Artistas: Dan Graham

Curadoria: -

De 12/8 a 12/11

Galeria Nara Roesler Ver mapa

Endereço: Avenida Europa, 655 - Jardins

Telefone: (11) 3063-2344

No dia 12 de agosto a Galeria Nara Roesler em São Paulo inaugura, ao lado da exposição “Tomie Ohtake: nas pontas dos dedos”, a primeira individual de Dan Graham (Urbana, IL, EUA, 1942) em seu espaço. A mostra do americano permanece em cartaz até 12 de novembro de 2017, com entrada gratuita.

A mostra exibirá “Pavillion” (2016), obra criada especialmente para a ocasião, além de seis maquetes sem título (2011-2016) e o vídeo “Death by Chocolate: West Edmonton Shopping Mall” (1986-2005). A exposição contribui para elucidar a obra do artista, que desde a década de 1960 realiza experimentos multimídia envolvendo performances, vídeos e arquitetura, no sentido de refletir não apenas sobre as instituições de arte e seu contexto comercial, como também sobre as implicações sociais das estruturas de consumo, representação e comunicação.

Paralelamente à mostra, em uma parceria da Galeria Nara Roesler com o MIS, será exibido no museu, dia 13 de agosto, às 16h, dois vídeos emblemáticos de Dan Graham: “Rock My Religion” (1983-1984) e “Don’t Trust Anyone Over 30” (2004). Após as sessões haverá mesa-redonda sobre a obra, com Marta Bogéa, Agnaldo Farias e Solange Farkas. 

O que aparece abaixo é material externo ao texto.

(* ===== verification/NotificationManager.v ===== *)
(** The notification manager (src/src/notifications.rs): the settings in use, the
    queue of alerts, which events raise one, and its delivery.

    An operation is a step on [Notifier].  The webhook client is a parameter;
    the database is the [Conn] of the history store, when there is one. *)

From S2P Require Import Prelude RustStr Net Domain State Float64 Config StateErr Notifications History HistoryProps HistoryPages ConfigDefaults HistorySchema HistoryData.

Definition QUEUE_CAPACITY : nat := 64.

Record Notification : Type := {
  nt_title : string;
  nt_body : string;
  nt_idempotency_key : string;
}.

Record Notifier : Type := {
  nm_settings : NotificationSettings;
  nm_queue : list Notification;
}.

Definition set_settings (settings : NotificationSettings) (m : Notifier) : Notifier :=
  {| nm_settings := settings; nm_queue := m.(nm_queue) |}.

(** [try_send]; a full queue drops the alert. *)
Definition enqueue (n : Notification) (m : Notifier) : Notifier :=
  if (length m.(nm_queue) <? QUEUE_CAPACITY)%nat
  then {| nm_settings := m.(nm_settings); nm_queue := m.(nm_queue) ++ [n] |} else m.

(** ** The events that raise an alert *)

Definition stack_started (now : N) (m : Notifier) : Notifier :=
  if m.(nm_settings).(no_enabled) && m.(nm_settings).(no_alert_stack_started)
  then enqueue {| nt_title := "Stack Started";
                  nt_body := "Egressy started and installed its fail-closed gateway policy.";
                  nt_idempotency_key := "stack-started-" +:+ show_N now |} m
  else m.

Definition HANDSHAKE : string := "wireguard.handshake".

(** The alert of a transition. *)
Definition transition_alert (s : NotificationSettings) (t : Transition) : option Notification :=
  let key := "transition-" +:+ show_N t.(ts_sequence) in
  let is_handshake := String.eqb t.(ts_component) HANDSHAKE in
  let from_failed := bool_decide (t.(ts_from_status) = Failed) in
  let to_failed := bool_decide (t.(ts_to_status) = Failed) in
  if is_handshake && negb from_failed && to_failed && s.(no_alert_vpn_disconnected)
  then Some {| nt_title := "VPN Disconnected"; nt_body := "The WireGuard handshake is missing or stale.";
               nt_idempotency_key := key |}
  else if is_handshake && from_failed && bool_decide (t.(ts_to_status) = Healthy) && s.(no_alert_vpn_reconnected)
  then Some {| nt_title := "VPN Reconnected"; nt_body := "A recent WireGuard handshake was observed again.";
               nt_idempotency_key := key |}
  else if negb is_handshake && negb from_failed && to_failed && s.(no_alert_diagnostic_failed)
  then Some {| nt_title := t.(ts_component) +:+ " diagnostic failed"; nt_body := t.(ts_safe_message);
               nt_idempotency_key := key |}
  else None.

Definition transition (t : Transition) (m : Notifier) : Notifier :=
  if m.(nm_settings).(no_enabled) then
    match transition_alert m.(nm_settings) t with Some n => enqueue n m | None => m end
  else m.

(** The loop of [monitor_transitions]; the events that the channel skipped are
    not among them. *)
Definition monitor_transitions (ts : list Transition) (m : Notifier) : Notifier := foldl (fun m t => transition t m) m ts.

Definition rtt_alert (s : NotificationSettings) (rtt_ms : f64) (now : N) : Notification :=
  {| nt_title := "VPN RTT threshold exceeded";
     nt_body := "Underlay RTT to the active VPN endpoint is " +:+ Binary64.show1 rtt_ms
                +:+ " ms, above the configured " +:+ Binary64.show1 s.(no_rtt_threshold_ms) +:+ " ms threshold.";
     nt_idempotency_key := "rtt-high-" +:+ show_N now |}.

(** The new value of [was_above] is the second result. *)
Definition rtt_sample (rtt_ms : f64) (now : N) (was_above : bool) (m : Notifier) : Notifier * bool :=
  let s := m.(nm_settings) in
  let above := Binary64.lt s.(no_rtt_threshold_ms) rtt_ms in
  (if s.(no_enabled) && s.(no_alert_rtt_above_threshold) && above && negb was_above
   then enqueue (rtt_alert s rtt_ms now) m else m,
   above).

(** ** Delivery *)

(** The request that the client of the omnihook crate is asked to make. *)
Inductive Payload : Type :=
| DiscordPayload | SlackPayload
| TelegramPayload (chat_id : string) (disable_web_preview : bool)
| GenericPayload (key : string).

Record Delivery : Type := {
  dv_url : string;
  dv_timeout_seconds : N;
  dv_secret : option string;
  dv_payload : Payload;
  dv_title : string;
  dv_body : string;
}.

Section manager.
Context `{!UrlCrate, !Sqlite} (deliver : Delivery -> Result unit string).

Definition delivery (s : NotificationSettings) (n : Notification) : Result Delivery string :=
  let? url := ok_or s.(no_webhook_url) "webhook destination is not configured" in
  let? _ := ok_or (url_parse url) "invalid url" in
  Ok {| dv_url := url; dv_timeout_seconds := s.(no_timeout_seconds);
        dv_secret := if bool_decide (s.(no_provider) = Generic) then s.(no_hmac_secret) else None;
        dv_payload :=
          match s.(no_provider) with
          | Discord => DiscordPayload
          | Slack => SlackPayload
          | Telegram => TelegramPayload (default "" s.(no_telegram_chat_id)) true
          | Generic => GenericPayload n.(nt_idempotency_key)
          end;
        dv_title := n.(nt_title); dv_body := n.(nt_body) |}.

Definition send_with_settings (s : NotificationSettings) (n : Notification) : Result unit string :=
  let? d := delivery s n in deliver d.

(** A turn of [delivery_worker]: the alert that was taken, with the result of
    its delivery. *)
Definition deliver_next (m : Notifier) : option (Notifier * (Notification * Result unit string)) :=
  match m.(nm_queue) with
  | n :: queue => Some ({| nm_settings := m.(nm_settings); nm_queue := queue |},
                        (n, send_with_settings m.(nm_settings) n))
  | [] => None
  end.

(** ** Settings *)

(** [start]: the stored settings, or the defaults when they cannot be read. *)
Definition start (history : option Conn) : Notifier :=
  {| nm_settings :=
       match history with
       | Some c => match (read_notification_settings c).2 with Ok s => s | Err _ => settings_default end
       | None => settings_default
       end;
     nm_queue := [] |}.

Definition view (m : Notifier) : NotificationSettingsView := view_of m.(nm_settings).

Definition update (input : NotificationSettingsInput) (now : N) (history : option Conn) (m : Notifier)
    : Notifier * option Conn * Result NotificationSettingsView string :=
  let settings := merge input m.(nm_settings) now in
  match validate settings with
  | Err e => (m, history, Err e)
  | Ok _ =>
      match history with
      | None => (m, None, Err "notification settings require enabled local persistence")
      | Some c =>
          match write_notification_settings settings c with
          | (c, Err e) => (m, Some c, Err e)
          | (c, Ok _) => (set_settings settings m, Some c, Ok (view (set_settings settings m)))
          end
      end
  end.

Definition test (now : N) (m : Notifier) : Result unit string :=
  let s := m.(nm_settings) in
  let? _ := validate s in
  let? _ := ensure (is_some s.(no_webhook_url)) "configure a webhook destination first" in
  send_with_settings s
    {| nt_title := "Egressy test notification"; nt_body := "Omnihook delivery is configured successfully.";
       nt_idempotency_key := "egressy-test-" +:+ show_N now |}.
End manager.

(** * Properties

    Theorems about the notification manager: changes of the settings are all or
    nothing, and round-trip-time alerts mark crossings of the threshold. *)


#[local] Existing Instance sqlite_works.

Section settings.
Context `{!UrlCrate, !Sqlite}.

Lemma validate_timeout s : validate s = Ok tt -> (1 <= s.(no_timeout_seconds) <= 30)%N.
Proof. unfold validate. intros Hv. apply res_bind_Ok in Hv as (u & Hv & _). apply ensure_Ok in Hv. simplify_bools. lia. Qed.

Lemma validate_typed s : validate s = Ok tt -> settings_typed s.
Proof. intros Hv%validate_timeout. unfold settings_typed, u32_MAX. lia. Qed.

Lemma validate_secret s : validate s = Ok tt -> s.(no_provider) <> Generic -> s.(no_hmac_secret) = None.
Proof.
  unfold validate. intros Hv Hp. repeat (apply res_bind_Ok in Hv as (? & _ & Hv)). apply ensure_Ok in Hv.
  rewrite bool_decide_false in Hv by done. by destruct (no_hmac_secret s).
Qed.

Lemma validate_destination s url : validate s = Ok tt -> s.(no_webhook_url) = Some url ->
  exists parsed host, url_parse url = Some parsed /\ url_scheme parsed = "https" /\ url_host_str parsed = Some host.
Proof.
  unfold validate. intros Hv Hu. do 2 apply res_bind_Ok in Hv as (? & _ & Hv). apply res_bind_Ok in Hv as ([] & Hw & _).
  rewrite Hu, orb_true_r in Hw. unfold check_webhook in Hw. res_steps. simplify_eq.
  destruct (url_host_str _) as [host|] eqn:Hh; [|done]. eauto 6.
Qed.
End settings.

(** a change of the notification settings is all or nothing.  Accepted, the
    settings in use are the ones every later start reads from the database; they
    name an HTTPS host when they name a destination, carry the secret of no
    other provider, and keep the stored destination when the request leaves it
    blank.  Refused or not stored, the settings in use stay as they were. *)
Theorem update_all_or_nothing `{!UrlCrate, !Sqlite} input now c m :
  c.(cn_db).(db_user_version) = SCHEMA_VERSION ->
  match update input now (Some c) m with
  | (m1, Some c1, Ok shown) =>
      shown = view m1 /\ m1.(nm_queue) = m.(nm_queue) /\ m1.(nm_settings) = merge input m.(nm_settings) now
      /\ (forall c2 s, read_notification_settings c1 = (c2, Ok s) -> nm_settings (start (Some c1)) = m1.(nm_settings))
      /\ (forall url, m1.(nm_settings).(no_webhook_url) = Some url ->
           exists parsed host, url_parse url = Some parsed /\ url_scheme parsed = "https" /\ url_host_str parsed = Some host)
      /\ (m1.(nm_settings).(no_provider) <> Generic -> m1.(nm_settings).(no_hmac_secret) = None)
      /\ (m1.(nm_settings).(no_provider) <> Telegram -> m1.(nm_settings).(no_telegram_chat_id) = None)
      /\ (trim input.(ni_webhook_url) = "" -> m1.(nm_settings).(no_webhook_url) = m.(nm_settings).(no_webhook_url))
  | (m1, h, Err _) => m1 = m /\ is_Some h
  | _ => False
  end.
Proof.
  intros Hv. unfold update. set (s := merge input m.(nm_settings) now).
  destruct (validate s) as [[]|e] eqn:Hval; [|by eauto].
  destruct (write_notification_settings s c) as [c1 [[]|e]] eqn:Hw; [|by eauto].
  destruct (saved_settings s c c1 Hv Hw) as (row & Hrow & Hset).
  split; [done|]. split; [done|]. split; [done|]. split; [|split; [|split; [|split]]].
  - intros c2 s' Hr. pose proof (read_settings_of row c1 Hset) as Hread. unfold start. cbn [nm_settings].
    rewrite Hr in Hread |- *. cbn in Hread |- *. rewrite (settings_row_read s row (validate_typed s Hval) Hrow) in Hread.
    congruence.
  - intros url. by apply validate_destination.
  - by apply validate_secret.
  - cbn. intros Hp. by rewrite bool_decide_false.
  - cbn. intros Ht. unfold optional. by rewrite Ht.
Qed.

(** A URL parser for the witness: the scheme and the host of [scheme://host/..]. *)
Definition simple_url : UrlCrate :=
  {| Url := string * string;
     url_parse := fun s => '(scheme, rest) ← split_at_sub "://" s; Some (scheme, default "" (head (split_char "/" rest)));
     url_scheme := fst; url_host_str := fun u => if is_empty u.2 then None else Some u.2 |}.
#[local] Existing Instance simple_url.

Definition example_input : NotificationSettingsInput :=
  {| ni_enabled := true; ni_provider := Generic; ni_webhook_url := " https://hook.example/abc ";
     ni_telegram_chat_id := "42"; ni_hmac_secret := "s3cret"; ni_timeout_seconds := 10;
     ni_rtt_threshold_ms := Binary64.of_N 150; ni_alert_stack_started := true; ni_alert_vpn_disconnected := true;
     ni_alert_vpn_reconnected := true; ni_alert_rtt_above_threshold := true; ni_alert_diagnostic_failed := true |}.
Definition example_notifier : Notifier := start (Some example_conn).

Lemma update_all_or_nothing_witness :
  example_conn.(cn_db).(db_user_version) = SCHEMA_VERSION
  /\ match update example_input 1700000000000 (Some example_conn) example_notifier with
     | (m1, Some c1, Ok shown) =>
         shown = view m1 /\ m1.(nm_queue) = example_notifier.(nm_queue)
         /\ m1.(nm_settings) = merge example_input example_notifier.(nm_settings) 1700000000000
         /\ (forall c2 s, read_notification_settings c1 = (c2, Ok s) -> nm_settings (start (Some c1)) = m1.(nm_settings))
         /\ (forall url, m1.(nm_settings).(no_webhook_url) = Some url ->
              exists parsed host, url_parse url = Some parsed /\ url_scheme parsed = "https" /\ url_host_str parsed = Some host)
         /\ (m1.(nm_settings).(no_provider) <> Generic -> m1.(nm_settings).(no_hmac_secret) = None)
         /\ (m1.(nm_settings).(no_provider) <> Telegram -> m1.(nm_settings).(no_telegram_chat_id) = None)
         /\ (trim example_input.(ni_webhook_url) = "" ->
              m1.(nm_settings).(no_webhook_url) = example_notifier.(nm_settings).(no_webhook_url))
     | (m1, h, Err _) => m1 = example_notifier /\ is_Some h
     | _ => False
     end.
Proof.
  split; [by vm_compute|].
  apply (update_all_or_nothing example_input 1700000000000 example_conn example_notifier). by vm_compute.
Defined.

Example update_accepted :
  match (update example_input 1700000000000 (Some example_conn) example_notifier).2 with
  | Ok shown => shown.(nv_destination) = Some ("https://hook.example/" +:+ ELLIPSIS) /\ shown.(nv_hmac_secret_configured) = true
  | Err _ => False
  end.
Proof. by vm_compute. Qed.

(** ** Round-trip-time alerts *)

(** The samples of the monitor, with their times. *)
Fixpoint rtt_samples (samples : list (f64 * N)) (was_above : bool) (m : Notifier) : Notifier * bool :=
  match samples with
  | [] => (m, was_above)
  | (rtt_ms, now) :: samples => let '(m, above) := rtt_sample rtt_ms now was_above m in rtt_samples samples above m
  end.

(** The samples above the threshold whose predecessor was not. *)
Fixpoint crossings (threshold : f64) (samples : list (f64 * N)) (was_above : bool) : list (f64 * N) :=
  match samples with
  | [] => []
  | (rtt_ms, now) :: samples =>
      let above := Binary64.lt threshold rtt_ms in
      (if above && negb was_above then [(rtt_ms, now)] else []) ++ crossings threshold samples above
  end.

(** While the queue has room there is one alert for each crossing, in order,
    and none while the round-trip time stays high. *)
Lemma rtt_alerts_are_crossings samples was_above m :
  m.(nm_settings).(no_enabled) = true -> m.(nm_settings).(no_alert_rtt_above_threshold) = true ->
  length m.(nm_queue) + length samples <= QUEUE_CAPACITY ->
  (rtt_samples samples was_above m).1.(nm_queue)
  = m.(nm_queue) ++ ((fun sample => rtt_alert m.(nm_settings) sample.1 sample.2)
                      <$> crossings m.(nm_settings).(no_rtt_threshold_ms) samples was_above).
Proof.
  revert was_above m. induction samples as [|[rtt now] samples IH]; intros was_above m He Ha Hroom; cbn.
  { by rewrite app_nil_r. }
  rewrite He, Ha. cbn [length] in Hroom. cbn [andb].
  destruct (Binary64.lt _ rtt && negb was_above); cbn [app fmap list_fmap].
  - unfold enqueue. destruct (Nat.ltb_spec (length (nm_queue m)) QUEUE_CAPACITY); [|lia].
    rewrite IH; [|done|done|cbn; rewrite length_app; cbn; lia]. cbn. by rewrite <- app_assoc.
  - apply IH; [done|done|lia].
Qed.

Dan Graham, Sem Nome, 2016. Divulgação.

A série “Pavillions” consagra o envolvimento crítico do artista com os parâmetros visuais e cognitivos da linguagem arquitetônica dentro e fora das instituições de arte. Na inédita “Pavillion” (2016), apresentada na Galeria Nara Roesler, a inspiração é o arquiteto russo Konstantin Melnikov, cujas estruturas de vanguarda refletem a aspiração a uma nova sociedade coletivizada dos primeiros anos da antiga URSS. A arquitetura de Melnikov está em consonância com o pensamento sobre as formas do espaço numa sociedade de massa: seu trabalho não só exemplifica o surgimento de desenhos inéditos em projetos para espaços públicos como apresenta uma estética construtivista que mais tarde seria adotada por cenógrafos para criar uma nova forma de espaço no teatro.

Desde 1976, o artista produz Pavilhões de vidro e espelhos que aliam a materialidade objetiva da arte ao seu significado conotativo. “De início, o espectador poderá enxergar a estrutura e os materiais em termos puramente estéticos; após passar algum tempo naquele espaço … os aspectos psicológicos e sociais dos materiais e da estrutura se tornarão evidentes”, descreve o artista. Graham cria uma experiência subjetiva para o espectador, que é levado a participar de um jogo de exclusão e inclusão psicológica no qual, ao invés de observar obras de arte ou produtos, torna-se ele próprio o objeto do olhar do outro. A utilização de vidro e espelhos para modificar a experiência dos espectadores encontra um corolário em espaços públicos, como certas áreas de aeroportos internacionais e alas de maternidade, onde esses materiais são usados como divisórias e delimitadores. Como afirma o artista, “nos contextos artísticos, muitas vezes somente os efeitos estéticos do vidro e dos espelhos são notados; ao passo que, fora do contexto expositivo, esses mesmos materiais são empregados para controlar a
realidade social de uma pessoa ou grupo de pessoas”. 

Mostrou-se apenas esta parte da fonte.